Address Lookup Integration
The GossipAddressLookup integrates with iroh's address discovery system:
pub(crate) struct GossipAddressLookup {
endpoints: NodeMap, // BTreeMap<EndpointId, StoredEndpointInfo>
_task_handle: Arc<AbortOnDropHandle<()>>, // Background eviction task
}
It implements iroh's AddressLookup trait, allowing gossip-discovered peer addresses to feed back into iroh's connection establishment. This means that when a peer shares its address information in Join or ForwardJoin messages, that information is used to help iroh connect to that peer.

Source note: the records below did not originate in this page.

(** ** The reference never panics below the final check *)
Lemma split_pieces_not_Stuck raw sep : forall l depth count, split_pieces raw sep depth count l <> Stuck.
Proof.
  intros l. remember (length l) as n eqn:Hn. revert l Hn. induction n as [n IH] using lt_wf_ind. intros l -> depth count.
  destruct l as [|c r]; cbn [split_pieces]; [by repeat case_match|].
  assert (forall b k f, (ws ← split_pieces raw sep b k r; Ok (f ws)) <> (Stuck : R (list (list Z)))) as Hr.
  { intros b k f. apply bind_not_Stuck; [apply (IH (length r)); [cbn; lia|done]|done]. }
  destruct r as [|d r']; [by repeat case_match|]. destruct ((c =? 36) && (d =? 40)); [|by repeat case_match].
  apply bind_not_Stuck; [apply (IH (length r')); [cbn; lia|done]|done].
Qed.

Lemma arguments_not_Stuck name raw lo hi : arguments name raw lo hi <> Stuck.
Proof. unfold arguments. not_stuck. apply split_pieces_not_Stuck. Qed.

Lemma expand_with_not_Err {G} d (local : list Z -> G -> option (list Z) * G) raw g err g' :
  expand_with d local raw g <> (Err err, g').
Proof.
  unfold expand_with. destruct (expand_with_depth _ _ _ _ _) as [[v|e|] st]; [done| |done].
  destruct (missing_in_with _ _ _ _) as [[l|e'|] st']; [|done..]. destruct l; [|done].
  match goal with |- context [match ?x with _ => _ end] => destruct x as [[ ] ] end; done.
Qed.

Lemma resolve_not_Stuck e chain loops name : resolve e chain loops name <> Stuck.
Proof.
  unfold resolve. repeat (case_match; try done). cbn. repeat (case_match; try done); simplify_eq.
  all: try match goal with H : expand_with ?d ?l ?r ?g = (Err _, _) |- _ => by apply expand_with_not_Err in H end.
  all: match goal with H : expand_with ?d ?l ?r ?g = (Stuck, _) |- _ =>
    pose proof (expand_with_total d l r g) as Ht; by rewrite H in Ht end.
Qed.

Section safe.
Context `{Glob} (e : Env) (Hfs : filesystem_enabled (env e) = false).
Context (ev : list (list Z) -> bindings -> list Z -> R (list Z)).
Context (Hev : forall chain loops text, ev chain loops text <> Stuck).
Context (chain : list (list Z)) (loops : bindings).

Lemma wildcard_of_not_Stuck patterns regular : wildcard_of e patterns regular <> Stuck.
Proof. unfold wildcard_of. by rewrite Hfs. Qed.

Lemma parse_word_index_not_Stuck f v r : parse_word_index f v r <> Stuck.
Proof. apply ok_or_not_Stuck. Qed.

#[local] Hint Resolve arguments_not_Stuck resolve_not_Stuck wildcard_of_not_Stuck parse_word_index_not_Stuck
  mapR_not_Stuck : aros.

(** One argument list, of the length the function asked for. *)
Ltac by_arguments := apply bind_not_Stuck; [apply arguments_not_Stuck|];
  let a := fresh "args" in let H1 := fresh "Hargs" in intros a H1;
  apply arguments_len in H1 as [? Hhi]; try specialize (Hhi _ eq_refl); unfold len in *;
  destruct a as [|? [|? [|? [|? ?] ] ] ]; cbn [length] in *; try lia.
Ltac safe := repeat first
  [done|apply Hev|apply resolve_not_Stuck|apply wildcard_of_not_Stuck|apply parse_word_index_not_Stuck
  |apply refuse_not_Stuck|apply ok_or_not_Stuck
  |apply mapR_not_Stuck; intros ? _|apply bind_not_Stuck; [|intros ? _] | case_match].

Lemma first_nonempty_not_Stuck args : first_nonempty ev chain loops args <> Stuck.
Proof. induction args as [|a args IH]; cbn; [done|]. apply bind_not_Stuck; [apply Hev|]. by intros [|c v] _. Qed.
Lemma all_nonempty_not_Stuck args : forall l, all_nonempty ev chain loops l args <> Stuck.
Proof.
  induction args as [|a args IH]; intros l; cbn; [done|]. apply bind_not_Stuck; [apply Hev|].
  intros [|c v] _; [done|apply IH].
Qed.

Lemma function_of_not_Stuck name raw : function_of e ev chain loops name raw <> Stuck.
Proof.
  unfold function_of. repeat match goal with |- (if ?b then _ else _) <> Stuck => destruct b end; [..|done].
  - unfold foreach_of. by_arguments; safe.
  - unfold pairwise_of. by_arguments; safe.
  - unfold patsubst_of. by_arguments; safe.
  - unfold subst_of. by_arguments; safe.
  - unfold findstring_of. by_arguments; safe.
  - unfold word_of. destruct (eqb_list name (rs "word")); by_arguments; safe.
  - unfold join_of. by_arguments; safe.
  - unfold if_of. by_arguments; safe.
  - unfold or_and_of. apply bind_not_Stuck; [apply arguments_not_Stuck|]. intros args _.
    case_match; [apply first_nonempty_not_Stuck|apply all_nonempty_not_Stuck].
  - unfold unary_of. by_arguments; safe.
  - unfold count_of. by_arguments; safe.
  - unfold value_of. by_arguments; safe.
  - unfold call_of. apply bind_not_Stuck; [apply arguments_not_Stuck|]. intros args Hargs.
    apply arguments_len in Hargs as [Hlen _]. unfold len in *. destruct args as [|a0 rest]; [cbn in Hlen; lia|].
    apply bind_not_Stuck; [apply Hev|intros callee _]. case_match; [|safe].
    apply bind_not_Stuck; [apply refuse_not_Stuck|]. intros [] Hr%refuse_Ok. bool_prop. cbn [length] in *.
    destruct rest as [|a1 [|? ?] ]; cbn [length] in *; try lia. safe.
Qed.

Lemma reference_of_not_Stuck body : reference_of e ev chain loops body <> Stuck.
Proof.
  unfold reference_of. apply bind_not_Stuck; [apply refuse_not_Stuck|intros _ _].
  destruct (top_level _ _ _) as [[name args]|]; [apply function_of_not_Stuck|].
  unfold variable_of, split_substitution_reference. safe.
Qed.
End safe.

Lemma value_at_not_Stuck `{Glob} e depth : filesystem_enabled (env e) = false ->
  forall chain loops raw, value_at e depth chain loops raw <> Stuck.
Proof.
  intros Hfs. induction depth as [|depth IH]; intros chain loops raw; cbn [value_at]; [done|].
  apply bind_not_Stuck; [|done]. apply mapR_not_Stuck. intros [s| |body|err] _; cbn; [done|done| |done].
  by apply reference_of_not_Stuck.
Qed.

(** C40. Without file-system access the evaluator panics in one situation only,
    and then always unless a resource limit stops it first: the expanded text
    has a dollar, neither escaped nor opening a symbolic name, in front of a
    character longer than one byte; the check that is to refuse such a dollar
    slices that character.  A text of escaped pairs and symbolic names only is
    the one it accepts, every other text ends in an error value. *)
Theorem panic_iff_split_character `{Glob} (raw : list Z) (c : MakeExprContext) :
  filesystem_enabled c = false ->
  (evaluate_make_expr raw c = Stuck ->
   exists e v, evaluator_new c = Ok e /\ value_at e MAX_EXPANSION_DEPTH [] [] raw = Ok v /\ splits_character v) /\
  (forall e v, evaluator_new c = Ok e -> value_at e MAX_EXPANSION_DEPTH [] [] raw = Ok v ->
   (splits_character v -> evaluate_make_expr raw c = Stuck \/ exists err, evaluate_make_expr raw c = Err err /\ is_limit err) /\
   (forall w, evaluate_make_expr raw c = Ok w -> closed v /\ w = map (fun c => if c =? ESCAPED_DOLLAR then 36 else c) v)).
Proof.
  intros Hfs. unfold evaluate_make_expr.
  destruct (evaluator_new c) as [e|err|] eqn:He; cbn [mbind res_bind]; [|done|].
  2: { exfalso. unfold evaluator_new, path_text in He. revert He.
       destruct (is_absolute _); [done|]. cbn. destruct (from_utf8 (source_dir c)); [|done]. cbn.
       destruct (eqb_list _ _); [done|]. by destruct (from_utf8 (relative_dir c)). }
  assert (filesystem_enabled (env e) = false) as Hfe.
  { unfold evaluator_new in He. inv_ok. done. }
  pose proof (sim_run _ _ _ _ _ _ (evaluate_sim e raw) inv_init) as Hr.
  pose proof (value_at_not_Stuck e MAX_EXPANSION_DEPTH Hfe [] [] raw) as Hns.
  destruct (fst _) as [w|err|] eqn:Hev.
  - split; [done|]. intros e' v [= <-] Hv. rewrite Hv in Hr. destruct Hr as [Hr _]. unfold finished in Hr. cbn [mbind res_bind] in Hr.
    apply bind_Ok in Hr as ([] & Hrej & [= <-]). pose proof (proj1 (proj1 (reject_spec v)) Hrej). split; [|naive_solver].
    intros Hsp%(proj2 (reject_spec v)). congruence.
  - split; [done|]. intros e' v [= <-] Hv. rewrite Hv in Hr. split; [|done]. intros Hsp. right. exists err. split; [done|].
    destruct Hr as [?|Hr]; [done|]. unfold finished in Hr. cbn [mbind res_bind] in Hr. apply (proj2 (reject_spec v)) in Hsp. by rewrite Hsp in Hr.
  - split; [|by intros ? ? _ _; split; [left|done] ]. intros _. destruct (value_at _ _ _ _ _) as [v|err|] eqn:Hv; [|done..].
    exists e, v. split; [done|]. split; [done|]. unfold finished in Hr. cbn [mbind res_bind] in Hr.
    destruct (reject_unsupported_references v) as [[]|err|] eqn:Hrej; [done|done|]. by apply (proj2 (reject_spec v)).
Qed.

(** A file that assigns [FILES] twice around a declaration, a pair of cyclic
    variables, a macro, and a variable that is a single dollar. *)
#[local] Instance no_files : Glob := Build_Glob id (fun _ => inr []) (fun _ => false).
Definition demo_scope : VarScope :=
  mkScope ∅ ∅ {[rs "FILES" := [(0, rs "a.c b.c"); (5, rs "z.c")]; rs "LEFT" := [(0, rs "$(RIGHT)")];
                rs "RIGHT" := [(1, rs "x$(LEFT)")]; rs "WRAP" := [(0, rs "<$(1)>")]; rs "DOLLAR" := [(0, rs "$")]]}
    ∅ ∅ ∅ ∅ ∅ [] ∅ ∅ ∅.
Definition demo_context : MakeExprContext :=
  mkContext demo_scope demo_dirs 3 (rs "/src") (rs "rom/dos") None None false.

Example evaluates_lists : evaluate_make_expr (rs "$(FILES:%.c=obj/%.o) $(AROS_PREFS) $(call WRAP,x) $(sort b a b)") demo_context
  = Ok (rs "obj/a.o obj/b.o ${AROS_BUILD_DIR}/SYS/Prefs <x> a b").
Proof. vm_compute. reflexivity. Qed.
Example evaluates_cycle : evaluate_make_expr (rs "$(LEFT)") demo_context = Err (VariableCycle [rs "LEFT"; rs "RIGHT"; rs "LEFT"]).
Proof. vm_compute. reflexivity. Qed.

Lemma evaluator_invariant_witness :
  exists v s', expand_text (mkEnv demo_context (rs "/src") (rs "rom/dos") (rs "/src/rom/dos")) 32
    (rs "$(foreach f,$(FILES),<$(f)>)") eval_init = (Ok v, s') /\ v = rs "<a.c> <b.c>" /\ loop_vars s' = [].
Proof.
  set (s := eval_init). eexists _, _. split; [vm_compute; reflexivity|]. split; [vm_compute; reflexivity|].
  refine (proj1 (proj2 (evaluator_invariant _ 32 (rs "$(foreach f,$(FILES),<$(f)>)") s _ (rs "<a.c> <b.c>") _ _))).
  - exact inv_init.
  - instantiate (1 := mkEnv demo_context (rs "/src") (rs "rom/dos") (rs "/src/rom/dos")). vm_compute. reflexivity.
Defined.

(** [$(DOLLAR)$$], all ASCII, and a dollar in front of a letter with an accent. *)
Lemma panic_iff_split_character_witness :
  evaluate_make_expr (rs "$(DOLLAR)$$") demo_context = Stuck /\ evaluate_make_expr [36; 233] demo_context = Stuck /\
  exists e v, evaluator_new demo_context = Ok e /\ value_at e MAX_EXPANSION_DEPTH [] [] [36; 233] = Ok v /\ splits_character v.
Proof.
  assert (evaluate_make_expr [36; 233] demo_context = Stuck) as Hs by (vm_compute; reflexivity).
  split; [vm_compute; reflexivity|]. split; [exact Hs|].
  apply (panic_iff_split_character [36; 233] demo_context); [reflexivity|exact Hs].
Defined.

(** ** Patterns and file names *)
Lemma pattern_stem_percent prefix suff w s : Forall (fun c => c <> 37) prefix ->
  pattern_stem (prefix ++ 37 :: suff) w = Some s <-> w = prefix ++ s ++ suff.
Proof.
  intros Hp. unfold pattern_stem. rewrite (proj2 (split_once_Some 37 (prefix ++ 37 :: suff) prefix suff)) by done. split.
  - case_match eqn:Hc; [done|]. intros (r & Hr%strip_prefix_Some & Hs%strip_suffix_Some)%bind_Some. by subst.
  - intros ->. rewrite !str_len_app. pose proof (str_len_nonneg s).
    rewrite (proj2 (Z.ltb_ge _ _)) by lia.
    rewrite (proj2 (starts_with_true (prefix ++ s ++ suff) prefix)) by by eexists.
    rewrite (proj2 (ends_with_true (prefix ++ s ++ suff) suff)) by (exists (prefix ++ s); by rewrite <- app_assoc).
    cbn. apply bind_Some. exists (s ++ suff). split; [by apply strip_prefix_Some|by apply strip_suffix_Some].
Qed.

Lemma pattern_stem_plain p w s : Forall (fun c => c <> 37) p -> pattern_stem p w = Some s <-> w = p /\ s = [].
Proof.
  intros Hp. unfold pattern_stem. rewrite (proj2 (split_once_None 37 p) Hp). unfold eqb_list. case_bool_decide; naive_solver.
Qed.

Lemma rsplit_once_Some c l a b : rsplit_once c l = Some (a, b) <-> l = a ++ c :: b /\ Forall (fun x => x <> c) b.
Proof.
  unfold rsplit_once. rewrite fmap_Some. split.
  - intros ([x y] & [E Hx]%split_once_Some & [= -> ->]). split; [|by apply Forall_rev].
    rewrite <- (rev_involutive l), E, rev_app_distr. cbn. by rewrite <- app_assoc.
  - intros [-> Hb]. exists (rev b, rev a). cbn. rewrite !rev_involutive. split; [|done]. apply split_once_Some.
    rewrite rev_app_distr. cbn. rewrite <- app_assoc. split; [done|by apply Forall_rev].
Qed.
Lemma rsplit_once_None c l : rsplit_once c l = None <-> Forall (fun x => x <> c) l.
Proof.
  unfold rsplit_once. rewrite fmap_None, split_once_None. split; [|apply Forall_rev].
  intros Hl%Forall_rev. by rewrite rev_involutive in Hl.
Qed.

Lemma last_component_spec w : exists d, w = d ++ last_component w /\ Forall (fun c => c <> 47) (last_component w) /\
  (d = [] \/ exists d', d = d' ++ [47]) /\ directory_part w = (if eqb_list d [] then rs "./" else d).
Proof.
  unfold last_component, directory_part. destruct (rsplit_once 47 w) as [[a b]|] eqn:Hr.
  - apply rsplit_once_Some in Hr as [-> Hb]. exists (a ++ [47]). rewrite <- app_assoc. split; [done|]. split; [done|].
    split; [eauto|]. unfold eqb_list. case_bool_decide; [by destruct a|done].
  - apply rsplit_once_None in Hr. exists []. split_and!; [done|done|by left|done].
Qed.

Entries expire after 5 minutes (configurable via RetentionOpts), with eviction checks every 30 seconds.
Metrics
The Metrics struct tracks various counters:
| Metric | Description |
|---|---|
msgs_ctrl_sent |
Control messages sent |
msgs_ctrl_recv |
Control messages received |
msgs_data_sent |
Data messages sent |
msgs_data_recv |
Data messages received |
msgs_data_sent_size |
Total size of data messages sent |
msgs_data_recv_size |
Total size of data messages received |
msgs_ctrl_sent_size |
Total size of control messages sent |
msgs_ctrl_recv_size |
Total size of control messages received |
neighbor_up |
Neighbor connections established |
neighbor_down |
Neighbor connections lost |
actor_tick_* |
Various event loop tick counters |